With all the hoopla, smoke, and mirrors going on in the publishing world over ebook pricing or what they call the sales model for ebook pricing, there’s been a lot of confusion. Confusion is in fact the natural state of most authors in relation to their publishers. Publishers routinely keep writers in the dark about many aspects of their practices and why not on how they price a book? I don’t mean to sound as bitter as I actually am but there you have it. For when it comes to such matters as cover art, for instance, or the size type on your title or name or both, and when it comes to how a book is distributed, if the publisher uses or does not use jobbers, if the publisher has cut any sweetheart deals with big box stores like Costco or Wal-Mart, and if in such cases an author earns any royalties, and if a royalty statement ever comes to an author can it be read?

The long long history of writers and their publishers has not been a gentle, kind one but rather every horror story you have ever heard at the bar about a writer and his publisher is true, true, true. In the end, typically, the writer gets it in the end—and I mean that literally. Now comes an opportunity offered by Amazon.com for authors to go “Indie” – to become their own publishing concern in partnership with Amazon acting as bookstore and distributor in one, and for the first time in history authors are getting paid what their efforts are worth.

In the meantime, while many authors have been partnering via ebooks over the hard years when it was generally believed by print publishers that ebooks were a flash in the pan and would go the way of many another fad—authors and Amazon have been in the business of ebooks. Major publishers of the NYC variety have eschewed and seldom understood this area of book sales and in fact have not supported it. Until now. Until the day it appears ebooks can and do outsell paper books on occasion—as with this past Christmas. Now suddenly, Macmillan is decrying the situation as Amazon has defined it—that no Kindle book would cost more than ten bucks, because as Macmillan CEO says, authors can earn more money if their ebooks are priced higher, and so he flies to Seattle, meets with Amazon CEO and offers up an ultimatum when Mr. Bezos says no to 15 buck ebooks for Macmillan titles. Most Macmillan authors think that they won when Amazon backed down and accepted the price increase for Macmillan books, and the general consensus among Mac authors and many others is that the giant publishing firm struck a blow for writers.

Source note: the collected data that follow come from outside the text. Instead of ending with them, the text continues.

(** * WhisperLive Chrome extension: streaming session and transcript renderer

    A shallow embedding of the algorithmic parts of the extension:
    - [Resampler]: [resampleTo16kHZ] of options.js;
    - [Session]: the socket and audio callbacks of [startRecord] in options.js;
    - [Renderer]: [getLines], [updateTranscription] and the message listener
      of the content script.

    JavaScript numbers are IEEE doubles.  They are idealised here as exact
    rationals extended with the three non-finite values; rounding of finite
    results (double and Float32 storage) is not modelled. *)

From Stdlib Require Import ZArith QArith Qround Qabs Lia Lqa Ascii String List.
From stdpp Require Import base list.
Import ListNotations.

Local Open Scope Z_scope.

(** ** JavaScript numbers *)

Module JsNum.

Inductive number : Type :=
  | Finite (q : Q)
  | PosInf
  | NegInf
  | NaN.

Definition sign (q : Q) : comparison := Qcompare q 0.

(** [a / b] on numbers that are integers in the source. *)
Definition div_int (a b : Z) : number :=
  if b =? 0 then
    match a ?= 0 with
    | Gt => PosInf
    | Lt => NegInf
    | Eq => NaN
    end
  else Finite (Qdiv (inject_Z a) (inject_Z b)).

Definition neg (x : number) : number :=
  match x with
  | Finite q => Finite (Qopp q)
  | PosInf => NegInf
  | NegInf => PosInf
  | NaN => NaN
  end.

Definition add (x y : number) : number :=
  match x, y with
  | NaN, _ | _, NaN => NaN
  | Finite p, Finite q => Finite (Qplus p q)
  | PosInf, NegInf | NegInf, PosInf => NaN
  | PosInf, _ | _, PosInf => PosInf
  | NegInf, _ | _, NegInf => NegInf
  end.

Definition sub (x y : number) : number := add x (neg y).

Definition inf_of_sign (c : comparison) : number :=
  match c with
  | Gt => PosInf
  | Lt => NegInf
  | Eq => NaN
  end.

Definition mul (x y : number) : number :=
  match x, y with
  | NaN, _ | _, NaN => NaN
  | Finite p, Finite q => Finite (Qmult p q)
  | Finite p, PosInf | PosInf, Finite p => inf_of_sign (sign p)
  | Finite p, NegInf | NegInf, Finite p => inf_of_sign (CompOpp (sign p))
  | PosInf, PosInf | NegInf, NegInf => PosInf
  | PosInf, NegInf | NegInf, PosInf => NegInf
  end.

(** [Math.floor] and [Math.ceil]: the non-finite values are fixed points. *)
Definition floor (x : number) : number :=
  match x with
  | Finite q => Finite (inject_Z (Qfloor q))
  | _ => x
  end.

Definition ceil (x : number) : number :=
  match x with
  | Finite q => Finite (inject_Z (Qceiling q))
  | _ => x
  end.

(** [Math.abs(x) > c] for a finite constant [c]. *)
Definition abs_gt (x : number) (c : Q) : bool :=
  match x with
  | Finite q => if Qlt_le_dec c (Qabs q) then true else false
  | PosInf | NegInf => true
  | NaN => false
  end.

(** [x > c] for an integer [c]; every comparison with [NaN] is false. *)
Definition gt_int (x : number) (c : Z) : bool :=
  match x with
  | Finite q => if Qlt_le_dec (inject_Z c) q then true else false
  | PosInf => true
  | NegInf | NaN => false
  end.

(** [Math.round] on a finite value: the nearest integer, halves upwards. *)
Definition round (q : Q) : Z := Qfloor (Qplus q (1 # 2)).

End JsNum.

(** ** Resampler (options.js, [resampleTo16kHZ]) *)

Module Resampler.
Import JsNum.

(** A [Float32Array]: a fixed-length sequence of numbers.  Reading outside
    the bounds gives [undefined] ([None]); writing outside the bounds, which
    includes index [-1], is ignored. *)
Definition f32array := list number.

Definition get (a : f32array) (i : Z) : option number :=
  if i <? 0 then None else a !! Z.to_nat i.

Definition set (a : f32array) (i : Z) (v : number) : f32array :=
  if i <? 0 then a else <[Z.to_nat i := v]> a.

(** Element access at an index that is itself a JavaScript number. *)
Definition get_num (a : f32array) (i : number) : option number :=
  match i with
  | Finite q => if Qeq_bool q (inject_Z (Qfloor q)) then get a (Qfloor q) else None
  | _ => None
  end.

(** Arithmetic on a value that may be [undefined] turns it into [NaN], and so
    does storing [undefined] into a [Float32Array]. *)
Definition to_number (v : option number) : number :=
  match v with
  | Some x => x
  | None => NaN
  end.

Definition targetSampleRate : Z := 16000.

(** [Math.round(data.length * (targetSampleRate / origSampleRate))], in
    exact arithmetic.  The rate is that of an [AudioContext], a positive
    number of hertz. *)
Definition targetLength (len : nat) (origSampleRate : positive) : Z :=
  round (Qmult (inject_Z (Z.of_nat len))
               (Qdiv (inject_Z targetSampleRate) (inject_Z (Z.pos origSampleRate)))).

(** [(data.length - 1) / (targetLength - 1)] *)
Definition springFactor (len : nat) (tl : Z) : number :=
  div_int (Z.of_nat len - 1) (tl - 1).

(** One iteration of the interpolation loop: the value stored at [i]. *)
Definition interpolate (data : f32array) (sf : number) (i : Z) : number :=
  let index := mul (Finite (inject_Z i)) sf in
  let leftIndex := floor index in
  let rightIndex := ceil index in
  let fraction := sub index leftIndex in
  let l := to_number (get_num data leftIndex) in
  let r := to_number (get_num data rightIndex) in
  add l (mul (sub r l) fraction).

(** The body of the function after [targetLength] has been computed. *)
Definition resample_at (data : f32array) (tl : Z) : f32array :=
  let len := length data in
  let resampledData := replicate (Z.to_nat tl) (Finite 0) in
  let sf := springFactor len tl in
  let resampledData := set resampledData 0 (to_number (get data 0)) in
  let resampledData :=
    set resampledData (tl - 1) (to_number (get data (Z.of_nat len - 1))) in
  fold_left (fun out i => set out i (interpolate data sf i))
            (seqZ 1 (tl - 2)) resampledData.

Definition resampleTo16kHZ (audioData : f32array) (origSampleRate : positive)
  : f32array :=
  resample_at audioData (targetLength (length audioData) origSampleRate).

End Resampler.

(** ** Values on the wire *)

Module Wire.

(** Text that is measured and cut character by character; the characters
    are the code units below 256. *)
Definition str := list ascii.

(** A JSON value as far as the handlers look at it: they test fields for
    truthiness and strict equality with a string literal, and pass them on.
    [JObject] stands for any object or array. *)
Inductive jsval : Type :=
  | JUndefined
  | JNull
  | JBool (b : bool)
  | JNum (q : Q)
  | JStr (s : string)
  | JObject.

Definition truthy (v : jsval) : bool :=
  match v with
  | JUndefined | JNull => false
  | JBool b => b
  | JNum q => negb (Qeq_bool q 0)
  | JStr s => negb (String.eqb s EmptyString)
  | JObject => true
  end.

(** [v === "lit"] *)
Definition is_string (v : jsval) (lit : string) : bool :=
  match v with
  | JStr s => String.eqb s lit
  | _ => false
  end.

(** [v === null] *)
Definition is_null (v : jsval) : bool :=
  match v with
  | JNull => true
  | _ => false
  end.

(** One element of [segments]: an object whose [text], when present, is a
    string. *)
Record segment : Type := Segment { text : option str }.

(** The object obtained from [JSON.parse(event.data)]; an absent field reads
    as [JUndefined], an absent [segments] as [None]. *)
Record server_message : Type := ServerMessage {
  data_uid : jsval;
  data_status : jsval;
  data_message : jsval;
  data_backend : jsval;
  data_language : jsval;
  data_language_prob : jsval;
  data_segments : option (list segment)
}.

(** [event.data] as the handler sees it: [Malformed] when [JSON.parse]
    throws or yields [null], so that the first field access throws. *)
Inductive inbound : Type :=
  | Malformed
  | Parsed (data : server_message).

(** The inbound messages of the protocol, each with the fields the server
    sets. *)
Definition wait_message (uid : string) (message : jsval) : server_message :=
  ServerMessage (JStr uid) (JStr "WAIT") message JUndefined JUndefined JUndefined None.

Definition ready_message (uid : string) (backend : jsval) : server_message :=
  ServerMessage (JStr uid) JUndefined (JStr "SERVER_READY") backend
                JUndefined JUndefined None.

Definition language_message (uid : string) (language prob : jsval) : server_message :=
  ServerMessage (JStr uid) JUndefined JUndefined JUndefined language prob None.

Definition disconnect_message (uid : string) : server_message :=
  ServerMessage (JStr uid) JUndefined (JStr "DISCONNECT") JUndefined
                JUndefined JUndefined None.

Definition segments_message (uid : string) (segments : list segment) : server_message :=
  ServerMessage (JStr uid) JUndefined JUndefined JUndefined JUndefined JUndefined
                (Some segments).

End Wire.

(** ** Streaming session (options.js, [startRecord]) *)

Module Session.
Import JsNum Wire.

Record options : Type := Options {
  opt_language : jsval;
  opt_task : jsval;
  opt_modelSize : jsval;
  opt_useVad : jsval;
  currentTabId : Z
}.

Nothing further from the truth. Amazon knows its clientele better than anyone on the planet, and they know that few people believe that an ebook priced at above the 9.99 promised price for years now is going to earn out far more monies for authors than the higher prices—which will be boycotted in huge measure by readers of ebooks. Ebook readers are not interested in titles priced high whether they are bestsellers or not. Ebook readers love FREE books, public domain books are being gobbled up at an unprecedented rate! Followed by the .99 cent book and the 1.99 cent book. Ebook readers are voracious and most have enough reading piled up for the moment to last them months. They are not in the market for Dan Brown’s latest at paper price or ebook price if it is over 9.99.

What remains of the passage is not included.